§ **EXERCISE**:
Show the lines below where "under" occurs.

§ **DATASET ENTRIES**:
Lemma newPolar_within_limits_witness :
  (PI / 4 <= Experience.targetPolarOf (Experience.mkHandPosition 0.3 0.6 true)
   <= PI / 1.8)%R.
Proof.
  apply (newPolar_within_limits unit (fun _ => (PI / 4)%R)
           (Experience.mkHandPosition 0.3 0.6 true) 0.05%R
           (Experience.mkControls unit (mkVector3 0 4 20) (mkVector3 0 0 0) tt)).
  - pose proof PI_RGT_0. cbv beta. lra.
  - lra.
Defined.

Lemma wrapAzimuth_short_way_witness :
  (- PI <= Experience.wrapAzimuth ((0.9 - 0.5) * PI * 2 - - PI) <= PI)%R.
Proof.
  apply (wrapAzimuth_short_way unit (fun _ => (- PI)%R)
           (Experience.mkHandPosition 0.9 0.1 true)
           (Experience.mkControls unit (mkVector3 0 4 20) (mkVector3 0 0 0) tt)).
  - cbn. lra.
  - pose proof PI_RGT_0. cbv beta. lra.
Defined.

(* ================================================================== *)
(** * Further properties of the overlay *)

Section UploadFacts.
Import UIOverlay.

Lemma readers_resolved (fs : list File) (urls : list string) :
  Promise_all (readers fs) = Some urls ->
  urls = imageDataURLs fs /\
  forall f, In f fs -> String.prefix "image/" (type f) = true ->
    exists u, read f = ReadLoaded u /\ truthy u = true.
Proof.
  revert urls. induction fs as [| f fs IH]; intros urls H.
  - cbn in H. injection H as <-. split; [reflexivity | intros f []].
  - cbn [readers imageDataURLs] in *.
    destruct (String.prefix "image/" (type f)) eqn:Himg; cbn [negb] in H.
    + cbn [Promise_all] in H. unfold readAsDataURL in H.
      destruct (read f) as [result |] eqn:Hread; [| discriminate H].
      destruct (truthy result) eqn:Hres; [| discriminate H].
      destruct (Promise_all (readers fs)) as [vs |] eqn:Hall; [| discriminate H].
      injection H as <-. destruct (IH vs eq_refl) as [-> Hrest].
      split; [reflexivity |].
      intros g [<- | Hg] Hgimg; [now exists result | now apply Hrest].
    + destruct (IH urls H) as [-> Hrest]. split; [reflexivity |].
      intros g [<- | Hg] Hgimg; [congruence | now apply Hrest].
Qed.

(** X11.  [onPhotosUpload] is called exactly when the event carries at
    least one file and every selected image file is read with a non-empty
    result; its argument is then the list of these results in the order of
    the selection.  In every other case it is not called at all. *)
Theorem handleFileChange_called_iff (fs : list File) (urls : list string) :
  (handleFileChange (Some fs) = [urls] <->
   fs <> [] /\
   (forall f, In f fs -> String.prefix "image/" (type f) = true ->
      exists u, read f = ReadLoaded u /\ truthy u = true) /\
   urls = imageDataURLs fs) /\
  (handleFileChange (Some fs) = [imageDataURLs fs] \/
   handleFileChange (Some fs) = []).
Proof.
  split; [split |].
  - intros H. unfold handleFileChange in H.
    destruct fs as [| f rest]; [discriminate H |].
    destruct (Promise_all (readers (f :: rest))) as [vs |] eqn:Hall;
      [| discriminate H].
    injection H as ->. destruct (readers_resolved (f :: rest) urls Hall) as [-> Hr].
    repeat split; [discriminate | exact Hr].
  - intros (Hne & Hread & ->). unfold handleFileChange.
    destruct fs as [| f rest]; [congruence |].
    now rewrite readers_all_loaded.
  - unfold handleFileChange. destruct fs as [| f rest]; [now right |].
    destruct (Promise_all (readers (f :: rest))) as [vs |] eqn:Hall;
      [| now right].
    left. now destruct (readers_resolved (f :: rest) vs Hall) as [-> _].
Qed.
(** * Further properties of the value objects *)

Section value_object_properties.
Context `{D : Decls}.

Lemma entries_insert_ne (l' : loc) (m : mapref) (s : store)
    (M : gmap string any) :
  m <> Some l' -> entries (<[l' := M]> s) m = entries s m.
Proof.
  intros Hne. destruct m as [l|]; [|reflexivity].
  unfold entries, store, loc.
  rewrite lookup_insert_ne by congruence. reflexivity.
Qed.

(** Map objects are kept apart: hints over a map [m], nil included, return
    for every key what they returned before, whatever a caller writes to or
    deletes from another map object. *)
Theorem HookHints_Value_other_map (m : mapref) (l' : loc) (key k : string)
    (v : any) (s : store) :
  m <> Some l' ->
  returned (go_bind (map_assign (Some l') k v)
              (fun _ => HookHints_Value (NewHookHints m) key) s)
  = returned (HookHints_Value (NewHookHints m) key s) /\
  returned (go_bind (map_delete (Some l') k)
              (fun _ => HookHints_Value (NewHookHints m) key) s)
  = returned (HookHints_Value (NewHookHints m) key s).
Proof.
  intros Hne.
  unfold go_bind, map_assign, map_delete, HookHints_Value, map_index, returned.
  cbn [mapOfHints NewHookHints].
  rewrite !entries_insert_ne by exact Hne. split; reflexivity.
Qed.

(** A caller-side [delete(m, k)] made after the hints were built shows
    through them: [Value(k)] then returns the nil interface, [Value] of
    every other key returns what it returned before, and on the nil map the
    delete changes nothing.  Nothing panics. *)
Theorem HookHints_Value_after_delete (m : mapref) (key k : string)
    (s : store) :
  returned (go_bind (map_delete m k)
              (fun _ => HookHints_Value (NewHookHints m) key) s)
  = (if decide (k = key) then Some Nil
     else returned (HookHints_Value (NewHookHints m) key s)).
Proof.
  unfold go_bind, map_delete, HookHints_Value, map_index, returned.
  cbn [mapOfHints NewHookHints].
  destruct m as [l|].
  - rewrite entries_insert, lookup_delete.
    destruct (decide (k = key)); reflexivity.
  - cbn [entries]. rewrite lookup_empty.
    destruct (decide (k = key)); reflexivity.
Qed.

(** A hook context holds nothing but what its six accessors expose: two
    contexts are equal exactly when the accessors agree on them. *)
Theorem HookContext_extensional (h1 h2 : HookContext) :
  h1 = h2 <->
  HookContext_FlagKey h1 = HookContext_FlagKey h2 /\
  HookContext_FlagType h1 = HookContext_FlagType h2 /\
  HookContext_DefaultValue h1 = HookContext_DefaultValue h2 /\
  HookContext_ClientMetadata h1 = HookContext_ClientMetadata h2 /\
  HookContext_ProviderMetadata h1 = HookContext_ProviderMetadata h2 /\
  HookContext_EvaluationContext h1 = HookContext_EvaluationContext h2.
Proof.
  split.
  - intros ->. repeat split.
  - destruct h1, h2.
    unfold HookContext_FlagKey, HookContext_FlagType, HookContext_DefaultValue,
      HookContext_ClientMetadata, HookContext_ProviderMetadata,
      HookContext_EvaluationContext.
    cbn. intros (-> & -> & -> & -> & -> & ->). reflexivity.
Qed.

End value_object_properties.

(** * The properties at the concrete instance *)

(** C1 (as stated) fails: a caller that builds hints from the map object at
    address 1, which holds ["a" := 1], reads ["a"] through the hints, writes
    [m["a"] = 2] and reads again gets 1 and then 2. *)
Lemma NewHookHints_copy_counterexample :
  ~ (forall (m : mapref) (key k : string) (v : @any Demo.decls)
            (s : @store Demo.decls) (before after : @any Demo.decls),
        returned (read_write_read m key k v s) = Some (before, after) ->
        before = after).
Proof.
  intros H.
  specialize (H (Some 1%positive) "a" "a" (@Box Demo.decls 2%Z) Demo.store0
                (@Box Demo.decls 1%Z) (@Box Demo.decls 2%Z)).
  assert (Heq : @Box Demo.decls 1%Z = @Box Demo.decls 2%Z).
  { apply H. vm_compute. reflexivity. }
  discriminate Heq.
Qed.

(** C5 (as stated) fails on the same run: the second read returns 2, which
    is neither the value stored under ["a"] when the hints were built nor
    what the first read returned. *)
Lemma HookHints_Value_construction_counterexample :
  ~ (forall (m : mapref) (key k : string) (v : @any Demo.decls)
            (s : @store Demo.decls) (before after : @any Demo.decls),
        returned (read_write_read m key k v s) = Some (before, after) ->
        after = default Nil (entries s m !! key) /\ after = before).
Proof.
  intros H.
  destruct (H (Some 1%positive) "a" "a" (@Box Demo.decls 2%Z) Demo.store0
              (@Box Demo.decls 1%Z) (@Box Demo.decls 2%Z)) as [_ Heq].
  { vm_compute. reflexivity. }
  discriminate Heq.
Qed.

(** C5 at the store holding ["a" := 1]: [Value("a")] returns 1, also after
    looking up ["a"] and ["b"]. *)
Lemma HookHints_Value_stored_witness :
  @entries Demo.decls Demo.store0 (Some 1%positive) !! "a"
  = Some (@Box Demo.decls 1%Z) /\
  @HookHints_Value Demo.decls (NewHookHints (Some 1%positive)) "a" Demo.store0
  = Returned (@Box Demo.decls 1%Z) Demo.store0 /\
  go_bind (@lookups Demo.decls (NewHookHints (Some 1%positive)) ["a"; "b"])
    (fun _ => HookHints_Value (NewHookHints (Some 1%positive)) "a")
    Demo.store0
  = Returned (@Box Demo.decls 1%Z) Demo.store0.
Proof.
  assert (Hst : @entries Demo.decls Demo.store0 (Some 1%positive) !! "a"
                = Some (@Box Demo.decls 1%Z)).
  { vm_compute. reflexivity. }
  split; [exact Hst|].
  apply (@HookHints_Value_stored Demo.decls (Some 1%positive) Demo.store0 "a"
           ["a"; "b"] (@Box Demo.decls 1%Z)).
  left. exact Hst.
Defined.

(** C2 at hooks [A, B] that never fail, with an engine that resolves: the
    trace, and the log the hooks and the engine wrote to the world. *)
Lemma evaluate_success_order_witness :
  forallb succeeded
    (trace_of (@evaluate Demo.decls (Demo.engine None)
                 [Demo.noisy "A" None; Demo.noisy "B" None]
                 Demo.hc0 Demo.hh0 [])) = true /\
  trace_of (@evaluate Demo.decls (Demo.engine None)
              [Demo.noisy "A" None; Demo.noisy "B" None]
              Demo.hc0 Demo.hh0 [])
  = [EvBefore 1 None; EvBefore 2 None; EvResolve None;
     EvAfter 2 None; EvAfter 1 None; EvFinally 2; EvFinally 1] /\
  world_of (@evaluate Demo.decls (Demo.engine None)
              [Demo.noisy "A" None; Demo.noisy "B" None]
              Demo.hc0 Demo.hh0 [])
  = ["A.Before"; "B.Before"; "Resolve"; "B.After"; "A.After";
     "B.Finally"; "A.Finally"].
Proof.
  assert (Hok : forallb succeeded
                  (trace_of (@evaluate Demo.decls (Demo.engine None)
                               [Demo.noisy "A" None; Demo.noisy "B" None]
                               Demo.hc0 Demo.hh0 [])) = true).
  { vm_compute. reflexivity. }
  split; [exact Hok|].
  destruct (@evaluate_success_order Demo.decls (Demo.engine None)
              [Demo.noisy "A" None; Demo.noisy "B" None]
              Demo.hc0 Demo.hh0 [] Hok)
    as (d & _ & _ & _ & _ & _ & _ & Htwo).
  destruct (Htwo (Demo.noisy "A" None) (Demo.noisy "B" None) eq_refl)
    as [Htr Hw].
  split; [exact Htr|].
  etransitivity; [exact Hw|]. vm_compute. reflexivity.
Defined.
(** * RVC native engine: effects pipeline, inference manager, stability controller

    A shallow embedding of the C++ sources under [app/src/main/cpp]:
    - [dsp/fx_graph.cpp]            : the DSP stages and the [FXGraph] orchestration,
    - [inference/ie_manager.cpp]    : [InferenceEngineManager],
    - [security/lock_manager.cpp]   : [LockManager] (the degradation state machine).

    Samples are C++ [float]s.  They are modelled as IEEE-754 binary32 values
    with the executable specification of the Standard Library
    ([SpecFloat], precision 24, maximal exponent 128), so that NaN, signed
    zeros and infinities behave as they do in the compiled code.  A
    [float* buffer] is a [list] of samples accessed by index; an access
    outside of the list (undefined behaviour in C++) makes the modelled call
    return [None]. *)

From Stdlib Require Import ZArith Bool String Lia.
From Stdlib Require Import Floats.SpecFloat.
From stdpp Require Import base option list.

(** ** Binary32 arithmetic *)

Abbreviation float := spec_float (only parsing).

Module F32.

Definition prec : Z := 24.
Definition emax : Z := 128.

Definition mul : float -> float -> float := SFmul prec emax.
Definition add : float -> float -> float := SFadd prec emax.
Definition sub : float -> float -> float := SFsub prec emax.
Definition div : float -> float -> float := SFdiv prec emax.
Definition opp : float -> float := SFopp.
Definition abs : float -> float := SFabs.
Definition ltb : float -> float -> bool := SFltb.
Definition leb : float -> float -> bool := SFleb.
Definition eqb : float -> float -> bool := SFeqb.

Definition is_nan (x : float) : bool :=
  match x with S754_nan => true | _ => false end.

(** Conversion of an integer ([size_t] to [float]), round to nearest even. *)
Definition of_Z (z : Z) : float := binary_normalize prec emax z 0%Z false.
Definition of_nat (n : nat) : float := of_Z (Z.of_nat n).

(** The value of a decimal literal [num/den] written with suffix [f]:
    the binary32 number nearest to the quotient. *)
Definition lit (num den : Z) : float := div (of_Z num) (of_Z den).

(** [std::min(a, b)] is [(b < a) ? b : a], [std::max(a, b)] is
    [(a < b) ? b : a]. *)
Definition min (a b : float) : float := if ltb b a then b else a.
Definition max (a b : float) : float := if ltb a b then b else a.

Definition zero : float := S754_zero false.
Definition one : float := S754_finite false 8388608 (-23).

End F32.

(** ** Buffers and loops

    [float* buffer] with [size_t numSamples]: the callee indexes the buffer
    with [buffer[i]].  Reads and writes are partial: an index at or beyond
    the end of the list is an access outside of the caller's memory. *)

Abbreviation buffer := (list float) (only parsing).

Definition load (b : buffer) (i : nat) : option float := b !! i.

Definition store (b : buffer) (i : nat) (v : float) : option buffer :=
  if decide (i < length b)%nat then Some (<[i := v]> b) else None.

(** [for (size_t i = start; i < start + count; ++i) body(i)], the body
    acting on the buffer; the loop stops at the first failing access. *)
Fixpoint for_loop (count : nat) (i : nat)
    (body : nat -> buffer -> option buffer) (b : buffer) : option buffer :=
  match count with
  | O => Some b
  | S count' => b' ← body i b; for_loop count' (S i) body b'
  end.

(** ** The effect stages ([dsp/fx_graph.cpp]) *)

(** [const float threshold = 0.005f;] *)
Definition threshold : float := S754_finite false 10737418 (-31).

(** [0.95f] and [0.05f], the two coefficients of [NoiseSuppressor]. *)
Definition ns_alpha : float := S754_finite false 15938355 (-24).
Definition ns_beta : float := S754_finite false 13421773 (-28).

§ **RESULT**:
    is neither the value stored under ["a"] when the hints were built nor
    A shallow embedding of the C++ sources under [app/src/main/cpp]:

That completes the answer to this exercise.